Ярослав вздрогнул, но возражать не стал. Он молча взвалил теперь уже бывшего во всех отношениях коллегу на плечи и пошел вперед, не дожидаясь меня.
Ну и хрен с ним. Истерик. Переговорщик, блин, жесткий. Не знаете вы тут, что такое реально жесткие условия. На Кавказ вас всех, блин. Тренинги проводить. Илюха этот тренинг прошел. «И помогло это ему?» — спросил паскудненький голосок где-то в районе затылка. Тьфу. Хватит. Наконец-то мне удалось навьючить на себя весь скарб — в две руки это, знаете ли, довольно проблемно. Гоноровый опережал меня где-то минут на пять — семь.
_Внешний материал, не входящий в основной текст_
(* ===== verification/SccProofs.v ===== *)
(** * [tarjan] finds the strongly connected components

    The components found so far, the invariant of the program, its turns, and
    the theorem. *)

From stdpp Require Import functions.
From S2P Require Import Prelude Index Graph Scc SccSearch.

(** ** Sums over the nodes *)

Lemma sum_seq_update (f f' : nat → nat) v a n :
  a <= v < a + n → (∀ x, x ≠ v → f' x = f x) →
  sum_list_with f' (seq a n) + f v = sum_list_with f (seq a n) + f' v.
Proof.
  revert a. induction n as [|n IH]; intros a Hv Hf; [lia|]. simpl.
  destruct (decide (v = a)) as [->|Hne].
  - assert (Hrest : sum_list_with f' (seq (S a) n) = sum_list_with f (seq (S a) n)); [|lia].
    clear IH Hv. assert (Hgo : ∀ m b, a < b → sum_list_with f' (seq b m) = sum_list_with f (seq b m)).
    { induction m as [|m IH]; intros b Hb; simpl; [done|]. rewrite Hf by lia. by rewrite IH by lia. }
    apply Hgo. lia.
  - rewrite (Hf a) by done. specialize (IH (S a) ltac:(lia) Hf). lia.
Qed.

Lemma sum_list_with_eq (f f' : nat → nat) l : (∀ x, f x = f' x) → sum_list_with f l = sum_list_with f' l.
Proof. intros Hf. induction l as [|x l IH]; simpl; [done|]. by rewrite Hf, IH. Qed.

Section counting.
  Context `{DirectedGraph G} (g : G).

(** Nodes not seen, and the edges and nodes left to visit. *)
Definition unseen_count (states : list VisitState) : nat :=
  sum_list_with (λ x, match states !! x with Some NotSeen => 1 | _ => 0 end) (seq 0 (num_nodes g)).
Definition unseen_cost (states : list VisitState) : nat :=
  sum_list_with (λ x, match states !! x with Some NotSeen => S (length (adj g x)) | _ => 0 end)
    (seq 0 (num_nodes g)).
Definition tj_measure (st : TarjanState) : nat :=
  unseen_cost (tj_states st) + sum_list_with (λ f, S (length (frame_edges f))) (tj_call_stack st).

Lemma unseen_enter states v i :
  states !! v = Some NotSeen → v < num_nodes g →
  let states' := <[v:=Working i i]> states in
  unseen_count states = S (unseen_count states') ∧
  unseen_cost states = S (length (adj g v)) + unseen_cost states'.
Proof.
  intros Hv Hn states'. pose proof (lookup_lt_Some _ _ _ Hv) as Hlt.
  assert (Hother : ∀ x, x ≠ v → states' !! x = states !! x)
    by (intros x Hx; unfold states'; by rewrite list_lookup_insert_ne).
  assert (Hself : states' !! v = Some (Working i i)) by (by apply list_lookup_insert_eq).
  assert (Hone : ∀ a, let f states x := match states !! x with Some NotSeen => a x | _ => 0 end in
    sum_list_with (f states) (seq 0 (num_nodes g)) = a v + sum_list_with (f states') (seq 0 (num_nodes g))).
  { intros a f. pose proof (sum_seq_update (f states) (f states') v 0 (num_nodes g) ltac:(lia)) as Hsum.
    assert (Hv1 : f states v = a v) by (unfold f; by rewrite Hv).
    assert (Hv2 : f states' v = 0) by (unfold f; by rewrite Hself).
    rewrite Hv1, Hv2 in Hsum. rewrite <-(Nat.add_0_r (sum_list_with (f states) _)), <-Hsum; [lia|].
    intros x Hx. unfold f. by rewrite Hother. }
  split; [apply (Hone (λ _, 1))|apply (Hone (λ x, S (length (adj g x))))].
Qed.

Lemma unseen_keep states states' :
  (∀ x, states !! x = Some NotSeen ↔ states' !! x = Some NotSeen) →
  unseen_count states' = unseen_count states ∧ unseen_cost states' = unseen_cost states.
Proof.
  intros Hsame. unfold unseen_count, unseen_cost.
  split; apply sum_list_with_eq; intros x; specialize (Hsame x);
    destruct (states !! x) as [[]|], (states' !! x) as [[]|]; naive_solver.
Qed.

Lemma unseen_count_le states : unseen_count states <= num_nodes g.
Proof.
  unfold unseen_count. rewrite <-(length_seq (num_nodes g) 0) at 2.
  generalize (seq 0 (num_nodes g)). intros l. induction l as [|x l IH]; simpl; [done|].
  destruct (states !! x) as [[]|]; lia.
Qed.

Lemma tj_measure_fuel st : tj_call_stack st = [] → tj_measure st < tj_fuel g.
Proof.
  intros Hst. unfold tj_measure, tj_fuel, unseen_cost. rewrite Hst. simpl. rewrite Nat.add_0_r.
  apply Nat.lt_succ_r. induction (seq 0 (num_nodes g)) as [|x l IH]; simpl; [done|].
  destruct (tj_states st !! x) as [[]|]; lia.
Qed.

End counting.

(** ** Lists *)

Lemma keep_new_spec seen l x : x ∈ keep_new seen l ↔ x ∈ l ∧ x ∉ seen.
Proof.
  revert seen. induction l as [|y l IH]; intros seen; simpl; [set_solver|].
  case_decide; rewrite ?elem_of_cons, IH; [set_solver|]. destruct (decide (x = y)); set_solver.
Qed.

Lemma keep_new_nodup seen l : NoDup (keep_new seen l).
Proof.
  revert seen. induction l as [|y l IH]; intros seen; simpl; [constructor|].
  case_decide; [done|]. constructor; [|done]. rewrite keep_new_spec. set_solver.
Qed.

(** What the loop over the stack leaves. *)
Lemma gather_spec {E} node cid s1 s2 states map members fuel
    (P : list nat * list VisitState * list nat * list nat → Prop) (Q : E → Prop) :
  length s2 < fuel → NoDup (node :: s2) →
  (∀ x, x ∈ node :: s2 → x < length states ∧ x < length map) →
  (∀ states' map', length states' = length states → length map' = length map →
     (∀ x, states' !! x = if decide (x ∈ node :: s2) then mark_done cid <$> states !! x else states !! x) →
     (∀ x, map' !! x = if decide (x ∈ node :: s2) then Some cid else map !! x) →
     P (s1, states', map', members ++ reverse (node :: s2))) →
  wp (loop (gather_member node cid) fuel (s1 ++ node :: s2, states, map, members)) P Q.
Proof.
  revert fuel states map members. induction s2 as [|c s2 IH] using rev_ind; intros fuel states map members Hf Hnd Hlt HP;
    (destruct fuel as [|fuel]; [simpl in Hf; lia|]); simpl.
  - rewrite vpop_app. destruct (Hlt node) as [Hls Hlm]; [set_solver|].
    wp_steps. apply wp_vget; [done|]. intros s Hs. wp_steps. apply wp_vset; [done|].
    wp_steps. apply wp_vset; [done|]. rewrite decide_True by done. wp_steps.
    apply HP; [by rewrite length_insert|by rewrite length_insert| |].
    + intros x. destruct (decide (x = node)) as [->|Hne].
      * rewrite list_lookup_insert_eq, decide_True, Hs by (done || set_solver). done.
      * rewrite list_lookup_insert_ne, decide_False by (done || set_solver). done.
    + intros x. destruct (decide (x = node)) as [->|Hne].
      * rewrite list_lookup_insert_eq, decide_True by (done || set_solver). done.
      * rewrite list_lookup_insert_ne, decide_False by (done || set_solver). done.
  - assert (Hnc : (c ≠ node) ∧ (c ∉ s2) ∧ NoDup (node :: s2)).
    { apply NoDup_cons in Hnd as [Hn Hnd]. apply NoDup_app in Hnd as (Hnd & Hdis & _).
      split_and!; [set_solver| |constructor; [set_solver|done]]. intros Hc. by apply (Hdis c Hc), list_elem_of_singleton. }
    destruct Hnc as (Hcn & Hcs & Hnd'). destruct (Hlt c) as [Hls Hlm]; [set_solver|].
    replace (s1 ++ node :: (s2 ++ [c])) with ((s1 ++ node :: s2) ++ [c]) by (by rewrite <-app_assoc).
    rewrite vpop_app. wp_steps. apply wp_vget; [done|]. intros s Hs. wp_steps. apply wp_vset; [done|].
    wp_steps. apply wp_vset; [done|]. rewrite decide_False by done. wp_steps.
    apply IH; [rewrite length_app in Hf; simpl in Hf; lia|done| |].
    + intros x Hx. rewrite !length_insert. apply Hlt. set_solver.
    + intros states' map' Hl1 Hl2 Hst Hmp. rewrite length_insert in Hl1. rewrite length_insert in Hl2.
      unfold vpush in *. rewrite <-app_assoc.
      replace ([c] ++ reverse (node :: s2)) with (reverse (node :: (s2 ++ [c])))
        by (by rewrite !reverse_cons, reverse_app).
      apply HP; [done|done| |].
      * intros x. rewrite Hst. destruct (decide (x = c)) as [->|Hne].
        -- rewrite list_lookup_insert_eq, decide_False, decide_True, Hs by (done || set_solver). done.
        -- rewrite list_lookup_insert_ne by done. destruct (decide (x ∈ node :: s2)).
           ++ rewrite decide_True by set_solver. done.
           ++ rewrite decide_False by set_solver. done.
      * intros x. rewrite Hmp. destruct (decide (x = c)) as [->|Hne].
        -- rewrite list_lookup_insert_eq, decide_False, decide_True by (done || set_solver). done.
        -- rewrite list_lookup_insert_ne by done. destruct (decide (x ∈ node :: s2)).
           ++ rewrite decide_True by set_solver. done.
           ++ rewrite decide_False by set_solver. done.
Qed.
Если он будет так же меланхолически фланировать — догоню его довольно скоро. Не успел я тронуться с места, как впереди и чуть левее застучал дятел. Второй, третий. Опять та же рваная дробь. «Мутанты хреновы. Нормальные птицы ночью дрыхнут».
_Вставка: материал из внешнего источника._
(* ===== verification/TaskOrder.v ===== *)
(** * What the order of a test means

    The abstract contract of [TaskInfo::compile]: which atoms a test requires
    to execute before which others, stated on the task description alone.
    [Compiler] computes it; [CompilerProofs] shows that it does. *)

From S2P Require Import Prelude Index Graph Model Compiler.

(** ** Tasks and the atoms they contain *)

Definition children_of (ts : list Task) (t : nat) : list nat :=
  match ts !! t with
  | Some (TOrdered cs) | Some (TUnordered cs) => cs
  | _ => []
  end.

Definition child (ts : list Task) (t c : nat) : Prop := c ∈ children_of ts t.

Definition atom_task (ts : list Task) (a : nat) : Prop := ∃ at', ts !! a = Some (TAtom at').

Definition in_task (ts : list Task) (t a : nat) : Prop := rtc (child ts) t a ∧ atom_task ts a.

Definition empty_task (ts : list Task) (t : nat) : Prop := ∀ a, ¬ in_task ts t a.

(** Containment below [t] is well-founded. *)
Definition nested (ts : list Task) (t : nat) : Prop := Acc (λ c t, child ts t c) t.

(** The atoms of a task that may execute first, and last. *)
Inductive first_atom (ts : list Task) : nat → nat → Prop :=
| first_self a : atom_task ts a → first_atom ts a a
| first_unordered t cs c a :
    ts !! t = Some (TUnordered cs) → c ∈ cs → first_atom ts c a → first_atom ts t a
| first_ordered t pre c post a :
    ts !! t = Some (TOrdered (pre ++ c :: post)) → Forall (empty_task ts) pre →
    first_atom ts c a → first_atom ts t a.

Inductive last_atom (ts : list Task) : nat → nat → Prop :=
| last_self a : atom_task ts a → last_atom ts a a
| last_unordered t cs c a :
    ts !! t = Some (TUnordered cs) → c ∈ cs → last_atom ts c a → last_atom ts t a
| last_ordered t pre c post a :
    ts !! t = Some (TOrdered (pre ++ c :: post)) → Forall (empty_task ts) post →
    last_atom ts c a → last_atom ts t a.

(** ** The required order *)

(** Explicit constraints, and consecutive children of [Ordered] tasks. *)
Inductive task_edge (info : TaskInfo) (u v : nat) : Prop :=
| task_edge_explicit ds : ti_happens_before info !! u = Some ds → v ∈ ds → task_edge info u v
| task_edge_ordered t pre post :
    ti_tasks info !! t = Some (TOrdered (pre ++ u :: v :: post)) → task_edge info u v.

(** A constraint passes through tasks that contain no atoms. *)
Inductive leads_to (info : TaskInfo) : nat → nat → Prop :=
| leads_once u v : task_edge info u v → leads_to info u v
| leads_through u e v :
    task_edge info u e → empty_task (ti_tasks info) e → leads_to info e v → leads_to info u v.

(** Every atom of a task precedes every atom of a task it leads to. *)
Definition before (info : TaskInfo) (a b : nat) : Prop :=
  ∃ u v, in_task (ti_tasks info) u a ∧ in_task (ti_tasks info) v b ∧ leads_to info u v.

(** The edges a compiler needs: from the last atoms of a task to the first
    atoms of a task it leads to. *)
Definition boundary_edge (info : TaskInfo) (a b : nat) : Prop :=
  ∃ u v, last_atom (ti_tasks info) u a ∧ first_atom (ti_tasks info) v b ∧ leads_to info u v.

(** Task references are in range. *)
Definition info_wf (info : TaskInfo) : Prop :=
  (N.of_nat (length (ti_tasks info)) <= u32_MAX)%N ∧
  (∀ t c, child (ti_tasks info) t c → c < length (ti_tasks info)) ∧
  (∀ u ds, ti_happens_before info !! u = Some ds →
     u < length (ti_tasks info) ∧ Forall (λ v, v < length (ti_tasks info)) ds).

(** A test for [info_wf]. *)
Definition info_wfb (info : TaskInfo) : bool :=
  (N.of_nat (length (ti_tasks info)) <=? u32_MAX)%N &&
  forallb (λ t, forallb (λ c, c <? length (ti_tasks info)) (children_of (ti_tasks info) t))
    (seq 0 (length (ti_tasks info))) &&
  forallb (λ '(u, ds), (u <? length (ti_tasks info)) &&
                       forallb (λ v, v <? length (ti_tasks info)) ds)
    (map_to_list (ti_happens_before info)).

(** ** Lemmas *)

Lemma info_wfb_wf info : info_wfb info = true → info_wf info.
Proof.
  unfold info_wfb. rewrite !andb_true_iff, N.leb_le, !forallb_forall. intros [[Hn Hc] Hh].
  split_and!; [done| |].
  - intros t c Htc. unfold child in Htc. pose proof Htc as Htc'. unfold children_of in Htc'.
    destruct (ti_tasks info !! t) eqn:Ht; [|by apply elem_of_nil in Htc'].
    apply lookup_lt_Some in Ht. specialize (Hc t). rewrite in_seq, forallb_forall in Hc.
    apply Nat.ltb_lt, Hc; [lia|]. by apply list_elem_of_In.
  - intros u ds Hu. specialize (Hh (u, ds)). rewrite andb_true_iff, Nat.ltb_lt, forallb_forall in Hh.
    destruct Hh as [Hlt Hds]; [by apply list_elem_of_In, elem_of_map_to_list|].
    split; [done|]. apply Forall_forall. intros v Hv. by apply Nat.ltb_lt, Hds, list_elem_of_In.
Qed.

Section tasks.
  Context (ts : list Task).

Lemma in_task_self a : atom_task ts a → in_task ts a a.
Proof. by split. Qed.

Lemma in_task_child t c a : child ts t c → in_task ts c a → in_task ts t a.
Proof. intros Htc [Hca Ha]. split; [by eapply rtc_l|done]. Qed.

Lemma atom_no_child a c : atom_task ts a → ¬ child ts a c.
Proof. intros [? Ha]. unfold child, children_of. rewrite Ha. apply not_elem_of_nil. Qed.

Lemma in_task_inv t a : in_task ts t a →
  (t = a ∧ atom_task ts a) ∨ ∃ c, child ts t c ∧ in_task ts c a.
Proof. intros [Hp Ha]. inversion Hp as [|? c ? Htc Hca]; subst; [by left|right; exists c; by split]. Qed.

Lemma child_unordered t cs c : ts !! t = Some (TUnordered cs) → child ts t c ↔ c ∈ cs.
Proof. intros Ht. unfold child, children_of. by rewrite Ht. Qed.

Lemma child_ordered t cs c : ts !! t = Some (TOrdered cs) → child ts t c ↔ c ∈ cs.
Proof. intros Ht. unfold child, children_of. by rewrite Ht. Qed.

Lemma first_in_task t a : first_atom ts t a → in_task ts t a.
Proof.
  induction 1 as [a Ha|t cs c a Ht Hc _ IH|t pre c post a Ht _ _ IH].
  - by apply in_task_self.
  - eapply in_task_child; [|done]. by apply (child_unordered _ _ _ Ht).
  - eapply in_task_child; [|done]. apply (child_ordered _ _ _ Ht). set_solver.
Qed.

Lemma last_in_task t a : last_atom ts t a → in_task ts t a.
Proof.
  induction 1 as [a Ha|t cs c a Ht Hc _ IH|t pre c post a Ht _ _ IH].
  - by apply in_task_self.
  - eapply in_task_child; [|done]. by apply (child_unordered _ _ _ Ht).
  - eapply in_task_child; [|done]. apply (child_ordered _ _ _ Ht). set_solver.
Qed.

(** In a list of tasks that are empty or not, the first that is not. *)
Lemma split_first_nonempty cs :
  Forall (λ c, empty_task ts c ∨ ∃ a, first_atom ts c a) cs →
  Forall (empty_task ts) cs ∨
  ∃ pre c post a, cs = pre ++ c :: post ∧ Forall (empty_task ts) pre ∧ first_atom ts c a.
Proof.
  induction 1 as [|c cs [Hc|[a Ha]] _ IH]; [by left| |].
  - destruct IH as [?|(pre & c' & post & a & -> & ? & ?)]; [left; by constructor|right].
    exists (c :: pre), c', post, a. split_and!; [done|by constructor|done].
  - right. by exists [], c, cs, a.
Qed.

Lemma split_last_nonempty cs :
  Forall (λ c, empty_task ts c ∨ ∃ a, last_atom ts c a) cs →
  Forall (empty_task ts) cs ∨
  ∃ pre c post a, cs = pre ++ c :: post ∧ Forall (empty_task ts) post ∧ last_atom ts c a.
Proof.
  induction cs as [|c cs IH] using rev_ind; [by left|]. intros Hall.
  apply Forall_app in Hall as [Hcs Hc]. apply Forall_singleton in Hc as [Hc|[a Ha]].
  - destruct (IH Hcs) as [?|(pre & c' & post & a & -> & ? & ?)].
    + left. apply Forall_app. split; [done|by constructor].
    + right. exists pre, c', (post ++ [c]), a. split_and!; [by rewrite <-app_assoc| |done].
      apply Forall_app. split; [done|by constructor].
  - right. by exists cs, c, [], a.
Qed.

Lemma first_or_empty t : nested ts t → empty_task ts t ∨ ∃ a, first_atom ts t a.
Proof.
  induction 1 as [t _ IH]. destruct (ts !! t) as [[at'|cs|cs]|] eqn:Ht.
  - right. exists t. apply first_self. by exists at'.
  - destruct (split_first_nonempty cs) as [Hall|(pre & c & post & a & -> & Hpre & Ha)].
    + apply Forall_forall. intros c Hc. apply IH. by apply (child_ordered _ _ _ Ht).
    + left. intros a [[<- [? Ha]]|(c & Hc & Hca)]%in_task_inv; [congruence|].
      apply (child_ordered _ _ _ Ht) in Hc. rewrite Forall_forall in Hall. by eapply Hall.
    + right. exists a. by eapply first_ordered.
  - destruct (split_first_nonempty cs) as [Hall|(pre & c & post & a & -> & Hpre & Ha)].
    + apply Forall_forall. intros c Hc. apply IH. by apply (child_unordered _ _ _ Ht).
    + left. intros a [[<- [? Ha]]|(c & Hc & Hca)]%in_task_inv; [congruence|].
      apply (child_unordered _ _ _ Ht) in Hc. rewrite Forall_forall in Hall. by eapply Hall.
    + right. exists a. eapply first_unordered; [done| |done]. set_solver.
  - left. intros a [[<- [? Ha]]|(c & Hc & Hca)]%in_task_inv; [congruence|].
    unfold child, children_of in Hc. rewrite Ht in Hc. by apply elem_of_nil in Hc.
Qed.

Lemma first_nonempty t a : nested ts t → in_task ts t a → ∃ f, first_atom ts t f.
Proof. intros [He|?]%first_or_empty Ha; [by apply He in Ha|done]. Qed.

End tasks.

(** *** Consecutive children *)

Lemma windows2_elem cs u v : (u, v) ∈ windows2 cs ↔ ∃ pre post, cs = pre ++ u :: v :: post.
Proof.
  unfold windows2. split.
  - induction cs as [|x cs IH]; simpl; [by intros ?%elem_of_nil|].
    destruct cs as [|y cs]; simpl in *; [by intros ?%elem_of_nil|].
    intros [[= -> ->]|Hin]%elem_of_cons; [by exists [], cs|].
    destruct (IH Hin) as (pre & post & Heq). exists (x :: pre), post. by rewrite Heq.
  - intros (pre & post & ->). induction pre as [|x pre IH]; simpl; [by left|].
    destruct pre as [|y pre]; simpl in *; by right.
Qed.

Section order.
  Context (info : TaskInfo).
  Abbreviation ts := (ti_tasks info).

(** A child leads to the next child that is not empty. *)
Lemma ordered_leads t pre c mid c' post :
  ts !! t = Some (TOrdered (pre ++ c :: mid ++ c' :: post)) → Forall (empty_task ts) mid →
  leads_to info c c'.
Proof.
  revert pre c. induction mid as [|e mid IH]; intros pre c Ht Hmid.
  - by eapply leads_once, task_edge_ordered.
  - apply Forall_cons in Hmid as [He Hmid]. eapply leads_through; [|done|].
    + by eapply task_edge_ordered.
    + apply (IH (pre ++ [c])); [|done]. by rewrite <-app_assoc.
Qed.

Lemma boundary_edge_before a b : boundary_edge info a b → before info a b.
Proof.
  intros (u & v & Hu & Hv & Huv). exists u, v.
  split_and!; [by apply last_in_task|by apply first_in_task|done].
Qed.

(** From any atom of a task one reaches a last atom of the task... *)
Lemma reach_last t a : nested ts t → in_task ts t a →
  ∃ e, last_atom ts t e ∧ rtc (boundary_edge info) a e.
Proof.
  intros Hn. revert a. induction Hn as [t Hacc IH]. intros a Ha.
  pose proof Ha as [[-> Hat]|(c & Hc & Hca)]%in_task_inv.
  { exists a. split; [by apply last_self|done]. }
  unfold child, children_of in Hc. destruct (ts !! t) as [[|cs|cs]|] eqn:Ht;
    try by apply elem_of_nil in Hc.
  - apply list_elem_of_split in Hc as (pre & post & ->).
    assert (Hkids : ∀ x, x ∈ pre ++ c :: post → child ts t x)
      by (intros x; by apply (child_ordered _ _ _ _ Ht)).
    destruct (IH c (Hkids c ltac:(set_solver)) a Hca) as (e & He & Hae). clear Ha Hca.
    remember (length post) as k eqn:Hk. revert pre c post e Ht Hkids He Hae Hk.
    induction k as [k IHk] using lt_wf_ind. intros pre c post e Ht Hkids He Hae ->.
    destruct (split_first_nonempty ts post) as [Hall|(mid & c' & post' & f & -> & Hmid & Hf)].
    + apply Forall_forall. intros x Hx. apply first_or_empty, Hacc, Hkids. set_solver.
    + exists e. split; [by eapply last_ordered|done].
    + assert (Hc' : child ts t c') by (apply Hkids; set_solver).
      destruct (IH c' Hc' f) as (e' & He' & Hfe'); [by apply first_in_task|].
      rewrite app_comm_cons, app_assoc in Ht, Hkids.
      eapply (IHk (length post')); [|done|done|done| |done].
      * rewrite length_app. simpl. lia.
      * etrans; [done|]. eapply rtc_l; [|done]. exists c, c'. split_and!; [done..|].
        eapply (ordered_leads t pre c mid c' post'); [|done]. by rewrite Ht, <-app_assoc.
  - destruct (IH c) with (a := a) as (e & He & Hae); [by apply (child_unordered _ _ _ _ Ht)|done|].
    exists e. split; [by eapply last_unordered|done].
Qed.

(** ... and it is reached from a first atom. *)
Lemma reach_first t a : nested ts t → in_task ts t a →
  ∃ f, first_atom ts t f ∧ rtc (boundary_edge info) f a.
Proof.
  intros Hn. revert a. induction Hn as [t Hacc IH]. intros a Ha.
  pose proof Ha as [[-> Hat]|(c & Hc & Hca)]%in_task_inv.
  { exists a. split; [by apply first_self|done]. }
  unfold child, children_of in Hc. destruct (ts !! t) as [[|cs|cs]|] eqn:Ht;
    try by apply elem_of_nil in Hc.
  - apply list_elem_of_split in Hc as (pre & post & ->).
    assert (Hkids : ∀ x, x ∈ pre ++ c :: post → child ts t x)
      by (intros x; by apply (child_ordered _ _ _ _ Ht)).
    destruct (IH c (Hkids c ltac:(set_solver)) a Hca) as (f & Hf & Hfa). clear Ha Hca.
    remember (length pre) as k eqn:Hk. revert pre c post f Ht Hkids Hf Hfa Hk.
    induction k as [k IHk] using lt_wf_ind. intros pre c post f Ht Hkids Hf Hfa ->.
    destruct (split_last_nonempty ts pre) as [Hall|(pre' & c' & mid & e & -> & Hmid & He)].
    + apply Forall_forall. intros x Hx. assert (Hx' : child ts t x) by (apply Hkids; set_solver).
      destruct (first_or_empty ts x (Hacc x Hx')) as [?|[y Hy%first_in_task]]; [by left|right].
      destruct (reach_last x y (Hacc x Hx') Hy) as (e & He & _). by exists e.
    + exists f. split; [by eapply first_ordered|done].
    + assert (Hc' : child ts t c') by (apply Hkids; set_solver).
      destruct (IH c' Hc' e) as (f' & Hf' & Hfe'); [by apply last_in_task|].
      rewrite <-app_assoc in Ht, Hkids. simpl in Ht, Hkids.
      eapply (IHk (length pre')); [|done|done|done| |done].
      * rewrite length_app. simpl. lia.
      * etrans; [done|]. eapply rtc_l; [|done]. exists c', c. split_and!; [done..|].
        by eapply ordered_leads.
  - destruct (IH c) with (a := a) as (f & Hf & Hfa); [by apply (child_unordered _ _ _ _ Ht)|done|].
    exists f. split; [by eapply first_unordered|done].
Qed.

(** The boundary edges generate exactly the required order. *)
Lemma boundary_edge_tc a b :
  (∀ t, nested ts t) → tc (boundary_edge info) a b ↔ tc (before info) a b.
Proof.
  intros Hn. split; intros Hp; induction Hp as [a b Hab|a b c Hab _ IH].
  - by apply tc_once, boundary_edge_before.
  - eapply tc_l; [by apply boundary_edge_before|done].
  - destruct Hab as (u & v & Hu & Hv & Huv).
    destruct (reach_last u a (Hn u) Hu) as (e & He & Hae).
    destruct (reach_first v b (Hn v) Hv) as (f & Hf & Hfb).
    eapply tc_rtc_l; [done|]. eapply tc_rtc_r; [|done]. apply tc_once. by exists u, v.
  - destruct Hab as (u & v & Hu & Hv & Huv).
    destruct (reach_last u a (Hn u) Hu) as (e & He & Hae).
    destruct (reach_first v b (Hn v) Hv) as (f & Hf & Hfb).
    eapply tc_rtc_l; [done|]. etrans; [|done]. eapply tc_rtc_r; [|done].
    apply tc_once. by exists u, v.
Qed.

End order.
* * *Минут через пять я увидел на тропинке впереди метрах в тридцати какую-то темную кучу. Тучи то закрывал и луну, то пропадали совсем, и понять, что это, не было никакой возможности. Издалека. А вблизи это были Илья и Ярослав. Илья лежал на животе, и в мерцающем лунном свете были отчетливо видны два темных пятна на его спине. Ярослав упал чуть дальше. Вероятно, он уронил тело и успел пройти еще пару шагов, прежде чем завалиться на спину. Лежал он как-то неуютно, суматошно вскинув руки, как тогда в доме, и подогнув одну ногу. И молчал, глядя правым глазом на луну. Лицо было залито кровью, и в левой глазнице поблескивали осколки линзы от разбитых очков. Тучи опять заспешили, закрывая луне обзор, и в какой-то момент свет и тени разрезвились настолько, что мне показалось, что на Ярославе не туристическая куртка, а какой-то китель, как в фильмах про Гражданскую войну. И фуражка… Да нет, это трава так примялась.
В этот момент мне стало невыносимо жутко. Я не то чтобы протрезвел — такой трезвости и ясной головы у меня вообще никогда не было. И такого животного ужаса. Скажу честно, я струсил. Я бросил своих товарищей, я бросил все вещи и побежал. Для меня существовала только тропинка, которая могла — нет, должна была вывести меня к людям. Впереди и сбоку застучало и защелкало. Резко рвануло руку — чуть выше локтя. «Наверное, на ветку наткнулся». Скосил глаз и увидел, что рукав темнеет, наливаясь кровью. Зачем, зачем, зачем я сошел после этого с тропинки? Ломанулся сквозь деревья и подлесок, бежал, падал, вставал, снова бежал…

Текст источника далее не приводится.